▸ **WHAT IS REQUIRED**
Print, exactly as they appear, only the lines from the line that contains "as [fsb [_ [_ [_ [_ [F C]]]]]]." through the end of the listing.

▸ **MATERIAL PROVIDED**
►
(** X10: a second call of [step_one] under the same server leaves the
    files exactly as the first call left them: it appends no record, and
    neither the link log nor a directory changes. *)
Theorem step_one_rerun_changes_nothing
        (network : string -> string -> nat -> response) (rng : nat -> unit_draw)
        (Year Month : string) (fs : files) :
  let first := step_one network rng Year Month fs in
  let second := step_one network rng Year Month (fs_after first) in
  fs_after second = fs_after first /\ appended (trace second) = [] /\
  log_writes (trace second) = 0.
Proof.
  intros first second.
  pose (fs1 := ensure_dirs ["logs"; "results"] fs).
  assert (D : forall p, In p ["logs"; "results"] -> In p (dirs fs1))
    by (intros p Hp; now apply ensure_dirs_creates).
  assert (K : forall fsb tr text,
             log_file fsb = Some text -> appended tr = [] ->
             (forall p, In p ["logs"; "results"] -> In p (dirs fsb)) ->
             first = crawl_items network rng (fsb, tr) ->
             fs_after second = fs_after first /\ appended (trace second) = [] /\
             log_writes (trace second) = 0).
  { intros fsb tr text L N Dp E.
    destruct (crawl_items_facts network rng fsb tr text L N) as [A B].
    rewrite <- E in A, B.
    assert (L2 : log_file (fs_after first) = Some text)
      by (rewrite B, log_file_append_all; exact L).
    subst second.
    rewrite (step_one_with_log network rng Year Month _ text L2).
    rewrite ensure_dirs_present
      by (intros p Hp; rewrite B, dirs_append_all; now apply Dp).
    rewrite (crawl_items_eq _ _ _ _ text L2). cbn [fs_after trace app].
    assert (Z0 : appended (loop_events network rng
                             (already_query_qid (fs_after first)) 0
                             (PyStr.readlines text)) = []).
    { rewrite B, A. apply second_pass_appends_nothing. }
    rewrite Z0. split; [reflexivity|]. split; [reflexivity|].
    apply log_writes_none. intros c Hc.
    apply loop_events_no_walk in Hc as [Hc _]. now apply (Hc c). }
  destruct (step_one_cases network rng Year Month fs)
    as [[text [L E]]|[[L [F E]]|[doc [L [F E]]]]]; fold first in E.
  - apply (K fs1 [] text); auto.
  - subst second. rewrite E. cbn [fs_after]. fold fs1.
    destruct (step_one_cases network rng Year Month fs1)
      as [[text [L1 _]]|[[_ [_ E1]]|[doc [_ [F1 _]]]]].
    + change (log_file fs1) with (log_file fs) in L1. congruence.
    + rewrite E1. cbn [fs_after trace].
      rewrite ensure_dirs_present by exact D. auto.
    + congruence.
  - eapply K; [| | |exact E].
    + reflexivity.
    + rewrite appended_app. simpl. rewrite app_nil_r.
      apply appended_no_index. intros e He. apply in_map_iff in He as [i [<- _]].
      reflexivity.
    + exact D.
Qed.

(** X11: with a link log present, [step_one] fetches every link whose
    index lies above the cursor exactly one time, in the order of the
    log, whatever becomes of the item; the address is the site prefix
    followed by the line without the white space around it. *)
Theorem step_one_fetches_each_link_once
        (network : string -> string -> nat -> response) (rng : nat -> unit_draw)
        (Year Month : string) (fs : files) (text : string) :
  log_file fs = Some text ->
  item_fetches (trace (step_one network rng Year Month fs))
  = map (fun p => (fst p, prefix ++ PyStr.strip (snd p)))
        (skipn (S (already_query_qid fs)) (indexed (PyStr.readlines text))).
Proof.
  intros L. rewrite (step_one_with_log network rng Year Month fs text L).
  rewrite (crawl_items_eq _ _ _ _ text) by exact L. cbn [trace app].
  change (already_query_qid (ensure_dirs ["logs"; "results"] fs))
    with (already_query_qid fs).
  rewrite loop_events_fetches, filter_above_skipn.
  now rewrite Nat.sub_0_r.
Qed.

Lemma step_one_fetches_each_link_once_scenario :
  let fs := {| dirs := []; patch_file := None; error_file := None;
               log_file := Some (lines_text [Scenario.link_B; Scenario.link_A;
                                             Scenario.link_C]);
               res_file := None |} in
  log_file fs
  = Some (lines_text [Scenario.link_B; Scenario.link_A; Scenario.link_C]) /\
  item_fetches (trace (step_one Scenario.network Scenario.rng "2024" "1" fs))
  = map (fun p => (fst p, prefix ++ PyStr.strip (snd p)))
        (skipn (S (already_query_qid fs))
               (indexed (PyStr.readlines
                           (lines_text [Scenario.link_B; Scenario.link_A;
                                        Scenario.link_C])))).
Proof.
  intros fs. split; [reflexivity|].
  apply (step_one_fetches_each_link_once Scenario.network Scenario.rng
           "2024" "1" fs). reflexivity.
Defined.

(** X12: every record that [step_one] appends comes from the line of the
    link log at the record's sequence index: its identifier is the last
    path segment of that line, the item was fetched from that line's
    address, and the log with that line is there after the call. *)
Theorem appended_record_comes_from_its_line
        (network : string -> string -> nat -> response) (rng : nat -> unit_draw)
        (Year Month : string) (fs : files) (r : one_res) :
  In r (appended (trace (step_one network rng Year Month fs))) ->
  exists text line,
    log_file (fs_after (step_one network rng Year Month fs)) = Some text /\
    nth_error (PyStr.readlines text) (q_id r) = Some line /\
    cve_id r = PyStr.last_segment "/" (PyStr.strip line) /\
    In (q_id r, prefix ++ PyStr.strip line)
       (item_fetches (trace (step_one network rng Year Month fs))).
Proof.
  intros H.
  destruct (step_one_base network rng Year Month fs)
    as [fsb [_ [_ [_ [_ [F C]]]]]].
  destruct C as [[_ N]|[text [walk [L [N T]]]]]; [rewrite N in H; destruct H|].
  rewrite T, appended_app, N in H. cbn [app] in H.
  apply loop_events_provenance in H as [line [_ [P [R I]]]].
  rewrite Nat.sub_0_r in P.
  exists text, line. split; [now rewrite F, log_file_append_all|].
  split; [exact P|]. split; [now apply item_record_cve_id in R|].
  apply in_item_fetches. rewrite T. apply in_or_app. now right.
Qed.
◄
▸ **WRITTEN ANSWER**
    as [fsb [_ [_ [_ [_ [F C]]]]]].
  destruct C as [[_ N]|[text [walk [L [N T]]]]]; [rewrite N in H; destruct H|].
  rewrite T, appended_app, N in H. cbn [app] in H.
  apply loop_events_provenance in H as [line [_ [P [R I]]]].
  rewrite Nat.sub_0_r in P.
  exists text, line. split; [now rewrite F, log_file_append_all|].
  split; [exact P|]. split; [now apply item_record_cve_id in R|].
  apply in_item_fetches. rewrite T. apply in_or_app. now right.
Qed.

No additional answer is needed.